_REQUIRED ACTION_. Copy each line below in which the string "negb" appears.

_TASK INPUTS_.
Lemma C1_pts_is_scaled_frame_counter_witness :
  let b := Main.stamp (main_cfg 300) 300 (Gst.gst_buffer_new_allocate []) in
  Gst.pts b = 300 * Gst.GST_SECOND / 300 /\
  Gst.dts b = Gst.pts b /\
  Gst.duration b = Gst.GST_SECOND / 300 /\
  (300 = 300 -> 300%nat = 0%nat -> Gst.pts b = 0 /\ logged_pts_90k b = Some 0) /\
  (300 = 300 -> 300%nat = 300%nat ->
   Gst.pts b = 1000000000 /\ logged_pts_90k b = Some 90000).
Proof.
  exact (C1_pts_is_scaled_frame_counter (main_cfg 300) calm_env 301 0
           (fst (calm_main_run 300 301)) (snd (calm_main_run 300 301)) 300
           (Main.stamp (main_cfg 300) 300 (Gst.gst_buffer_new_allocate []))
           ltac:(reflexivity)
           ltac:(vm_compute; reflexivity)
           ltac:(vm_compute; reflexivity)
           ltac:(vm_compute; discriminate)
           ltac:(reflexivity)).
Defined.

(** ** C2: the step between consecutive stamps *)

(** At 300 frames per second the first four buffers of a run carry PTS 0,
    3333333, 6666666 and 10000000 and each a duration of 3333333: the step
    from frame 2 to frame 3 is 3333334, one more than the duration. *)
Lemma C2_counterexample_fps_300 :
  let bs := pushed (out (snd (calm_main_run 300 4))) in
  map Gst.pts bs = [0; 3333333; 6666666; 10000000] /\
  map Gst.duration bs = [3333333; 3333333; 3333333; 3333333] /\
  ~ (forall n b b',
       nth_error bs n = Some b -> nth_error bs (S n) = Some b' ->
       Gst.pts b' - Gst.pts b = Gst.duration b).
Proof.
  cbv zeta.
  assert (E : pushed (out (snd (calm_main_run 300 4)))
              = map (fun k => Main.stamp (main_cfg 300) k (Gst.gst_buffer_new_allocate []))
                  [0; 1; 2; 3]).
  { vm_compute. reflexivity. }
  rewrite E. split; [reflexivity | split; [reflexivity |]].
  intros H. specialize (H 2%nat _ _ eq_refl eq_refl). discriminate H.
Qed.

(** C2 (amended). In every run of the feeder of [src/main.cpp], the PTS of
    frame n+1 minus the PTS of frame n is the duration stamped on the
    buffers or one nanosecond more, whatever the clock does; it is the
    duration itself when the frame rate divides 1e9. *)
Theorem C2_pts_step_is_duration_or_one_more
    (cfg : Main.Config) (env : Env) (fuel : nat) (start : Z)
    (r : Res bool) (s' : Sys Main.Globals) (n : nat) (b b' : Gst.GstBuffer)
    (Hfps : 0 < Main.TARGET_FPS cfg)
    (Hrun : Main.feed_frames cfg fuel env (boot (Main.initial_globals start))
            = (r, s'))
    (Hn : nth_error (pushed (out s')) n = Some b)
    (Hn' : nth_error (pushed (out s')) (S n) = Some b')
    (Hfit : Z.of_nat (S n) * Gst.GST_SECOND / Main.TARGET_FPS cfg
            <= Gst.G_MAXUINT64)
    (Hcount : Z.of_nat (S n) < 2 ^ 64) :
  (Gst.pts b' - Gst.pts b = Gst.duration b \/
   Gst.pts b' - Gst.pts b = Gst.duration b + 1) /\
  Gst.duration b' = Gst.duration b /\
  ((Main.TARGET_FPS cfg | Gst.GST_SECOND) ->
   Gst.pts b' - Gst.pts b = Gst.duration b).
Proof.
  assert (Hmono : Z.of_nat n * Gst.GST_SECOND / Main.TARGET_FPS cfg
                  <= Z.of_nat (S n) * Gst.GST_SECOND / Main.TARGET_FPS cfg).
  { apply Z.div_le_mono; [assumption |]. unfold Gst.GST_SECOND. lia. }
  destruct (main_run_stamp_values cfg env fuel start r s' n b Hfps Hrun Hn ltac:(lia) ltac:(lia))
    as (P & _ & D).
  destruct (main_run_stamp_values cfg env fuel start r s' (S n) b' Hfps Hrun Hn' Hfit Hcount)
    as (P' & _ & D').
  rewrite P, P', D, D'.
  replace (Z.of_nat (S n)) with (Z.of_nat n + 1) by lia.
  split; [| split].
  - apply div_step; [assumption | unfold Gst.GST_SECOND; lia].
  - reflexivity.
  - intros Hdiv. apply div_step_exact; assumption.
Qed.

Lemma C2_pts_step_is_duration_or_one_more_witness :
  let b := Main.stamp (main_cfg 300) 2 (Gst.gst_buffer_new_allocate []) in
  let b' := Main.stamp (main_cfg 300) 3 (Gst.gst_buffer_new_allocate []) in
  (Gst.pts b' - Gst.pts b = Gst.duration b \/
   Gst.pts b' - Gst.pts b = Gst.duration b + 1) /\
  Gst.duration b' = Gst.duration b /\
  ((300 | Gst.GST_SECOND) -> Gst.pts b' - Gst.pts b = Gst.duration b).
Proof.
  exact (C2_pts_step_is_duration_or_one_more (main_cfg 300) calm_env 4 0
           (fst (calm_main_run 300 4)) (snd (calm_main_run 300 4)) 2
           (Main.stamp (main_cfg 300) 2 (Gst.gst_buffer_new_allocate []))
           (Main.stamp (main_cfg 300) 3 (Gst.gst_buffer_new_allocate []))
           ltac:(reflexivity)
           ltac:(vm_compute; reflexivity)
           ltac:(vm_compute; reflexivity)
           ltac:(vm_compute; reflexivity)
           ltac:(vm_compute; discriminate)
           ltac:(reflexivity)).
Defined.

(** ** C4: the readiness probe *)

(** The size samples of one call of [is_file_ready] started at call number
    [t]: the first is taken by call [t + 1], the next ones two calls apart. *)
Lemma is_file_ready_loop_true {G} (p : string) (d : Z) (env : Env) (n : nat) :
  forall (last : Z) (s s' : Sys G),
    is_file_ready_loop p d n last env s = (Ok true, s') ->
    exists i sz,
      (i < n)%nat /\
      files (env (tick s + 2 * i + 1)%nat) p = Some sz /\
      ((i = 0%nat /\ sz = last) \/
       (0 < i /\ files (env (tick s + 2 * i - 1)%nat) p = Some sz)%nat).
Proof.
  induction n as [| n IH]; intros last s s' H; cbn in H.
  - discriminate H.
  - unfold fs_exists, fs_file_size in H. run_in H.
    destruct (files (env (tick s)) p) as [sz0 |] eqn:E0; run_in H;
      [| discriminate H].
    destruct (files (env (S (tick s))) p) as [sz1 |] eqn:E1; run_in H;
      [| discriminate H].
    destruct (Z.eqb_spec sz1 last) as [-> | Hne].
    + exists 0%nat, last. split; [lia |].
      replace (tick s + 2 * 0 + 1)%nat with (S (tick s)) by lia. auto.
    + apply IH in H. cbn [tick] in H.
      destruct H as (i & sz & Hi & Hs & Hprev).
      exists (S i), sz. split; [lia |].
      replace (tick s + 2 * S i + 1)%nat with (S (S (tick s)) + 2 * i + 1)%nat by lia.
      split; [exact Hs |]. right. split; [lia |].
      destruct Hprev as [(-> & ->) | (Hpos & Hp)].
      * replace (tick s + 2 * 1 - 1)%nat with (S (tick s)) by lia. exact E1.
      * replace (tick s + 2 * S i - 1)%nat with (S (S (tick s)) + 2 * i - 1)%nat by lia.
        exact Hp.
Qed.

(** Ready is only reported on two consecutive size samples that are equal. *)
Lemma is_file_ready_true_two_equal_samples {G} (p : string) (env : Env)
    (s s' : Sys G) :
  is_file_ready p env s = (Ok true, s') ->
  exists i sz,
    (i < 5)%nat /\
    files (env (tick s + 2 * i + 1)%nat) p = Some sz /\
    files (env (tick s + 2 * i + 3)%nat) p = Some sz.
Proof.
  unfold is_file_ready, is_file_ready_with, fs_exists, fs_file_size.
  intros H. run_in H.
  destruct (files (env (tick s)) p) as [sz0 |] eqn:E0; run_in H;
    [| discriminate H].
  destruct (files (env (S (tick s))) p) as [sz1 |] eqn:E1; run_in H;
    [| discriminate H].
  apply is_file_ready_loop_true in H. cbn [tick] in H.
  destruct H as (i & sz & Hi & Hs & Hprev).
  change (Z.to_nat 5) with 5%nat in Hi.
  exists i, sz. split; [exact Hi |].
  replace (tick s + 2 * i + 3)%nat with (S (S (tick s)) + 2 * i + 1)%nat by lia.
  split; [| exact Hs].
  destruct Hprev as [(-> & ->) | (Hpos & Hp)].
  - replace (tick s + 2 * 0 + 1)%nat with (S (tick s)) by lia. exact E1.
  - replace (tick s + 2 * i + 1)%nat with (S (S (tick s)) + 2 * i - 1)%nat by lia.
    exact Hp.
Qed.

(** A file that is not there at the first existence test is not ready. *)
Lemma is_file_ready_absent {G} (p : string) (env : Env) (s : Sys G) :
  files (env (tick s)) p = None ->
  is_file_ready p env s
  = (Ok false, {| globals := globals s; tick := S (tick s); out := out s |}).
Proof.
  intros E. unfold is_file_ready, is_file_ready_with, fs_exists. run_in E.
  unfold bind, observe. cbn. rewrite E. reflexivity.
Qed.

(** A file whose size differs between every two consecutive samples of the
    attempts left is not ready. *)
Lemma is_file_ready_loop_unstable {G} (p : string) (d : Z) (env : Env)
    (size : nat -> Z) (n : nat) :
  forall (j : nat) (s : Sys G),
    (forall i, (i < n)%nat ->
       files (env (tick s + 2 * i)%nat) p <> None /\
       files (env (tick s + 2 * i + 1)%nat) p = Some (size (S (j + i))) /\
       size (S (j + i)) <> size (j + i)%nat) ->
    exists s',
      is_file_ready_loop p d n (size j) env s = (Ok false, s') /\
      globals s' = globals s.
Proof.
  induction n as [| n IH]; intros j s Hs; cbn.
  - eexists. split; reflexivity.
  - destruct (Hs 0%nat ltac:(lia)) as (E0 & E1 & Hne).
    replace (tick s + 2 * 0)%nat with (tick s) in E0 by lia.
    replace (tick s + 2 * 0 + 1)%nat with (S (tick s)) in E1 by lia.
    replace (j + 0)%nat with j in * by lia.
    unfold fs_exists, fs_file_size, bind, sleep_for, emit, observe, ret.
    cbn [tick globals out negb].
    destruct (files (env (tick s)) p) as [sz0 |]; [| contradiction].
    cbn [tick globals out negb]. rewrite E1.
    destruct (Z.eqb_spec (size (S j)) (size j)) as [E | _]; [contradiction |].
    match goal with
    | |- exists s', is_file_ready_loop _ _ _ _ _ ?st = _ /\ _ =>
        destruct (IH (S j) st) as (s' & H' & G')
    end.
    + intros i Hi. cbn [tick].
      destruct (Hs (S i) ltac:(lia)) as (A & B & C).
      replace (S (S (tick s)) + 2 * i)%nat with (tick s + 2 * S i)%nat by lia.
      replace (S j + i)%nat with (j + S i)%nat by lia.
      auto.
    + exists s'. split; [exact H' | exact G'].
Qed.

(** When the file is there at every existence test and every size sample
    differs from the one before, across all five attempts, the probe
    reports not-ready. *)
Lemma is_file_ready_unstable {G} (p : string) (env : Env) (size : nat -> Z)
    (s : Sys G) :
  (forall i, (i <= 5)%nat ->
     files (env (tick s + 2 * i)%nat) p <> None /\
     files (env (tick s + 2 * i + 1)%nat) p = Some (size i)) ->
  (forall i, (i < 5)%nat -> size (S i) <> size i) ->
  exists s', is_file_ready p env s = (Ok false, s') /\ globals s' = globals s.
Proof.
  intros Hobs Hdiff.
  destruct (Hobs 0%nat ltac:(lia)) as (E0 & E1).
  replace (tick s + 2 * 0)%nat with (tick s) in E0 by lia.
  replace (tick s + 2 * 0 + 1)%nat with (S (tick s)) in E1 by lia.
  unfold is_file_ready, is_file_ready_with, fs_exists, fs_file_size, bind,
    observe, ret.
  cbn [tick globals out negb].
  destruct (files (env (tick s)) p) as [sz0 |]; [| contradiction].
  cbn [tick globals out negb]. rewrite E1.
  change (Z.to_nat 5) with 5%nat.
  match goal with
  | |- exists s', is_file_ready_loop _ _ _ _ _ ?st = _ /\ _ =>
      destruct (is_file_ready_loop_unstable p 2 env size 5 0%nat st)
        as (s' & H' & G')
  end.
  - intros i Hi. cbn [tick].
    destruct (Hobs (S i) ltac:(lia)) as (A & B).
    replace (S (S (tick s)) + 2 * i)%nat with (tick s + 2 * S i)%nat by lia.
    cbn [Nat.add]. auto.
  - exists s'. split; [exact H' | exact G'].
Qed.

_SOLUTION_.
    cbn [tick globals out negb].
    cbn [tick globals out negb]. rewrite E1.
  cbn [tick globals out negb].
  cbn [tick globals out negb]. rewrite E1.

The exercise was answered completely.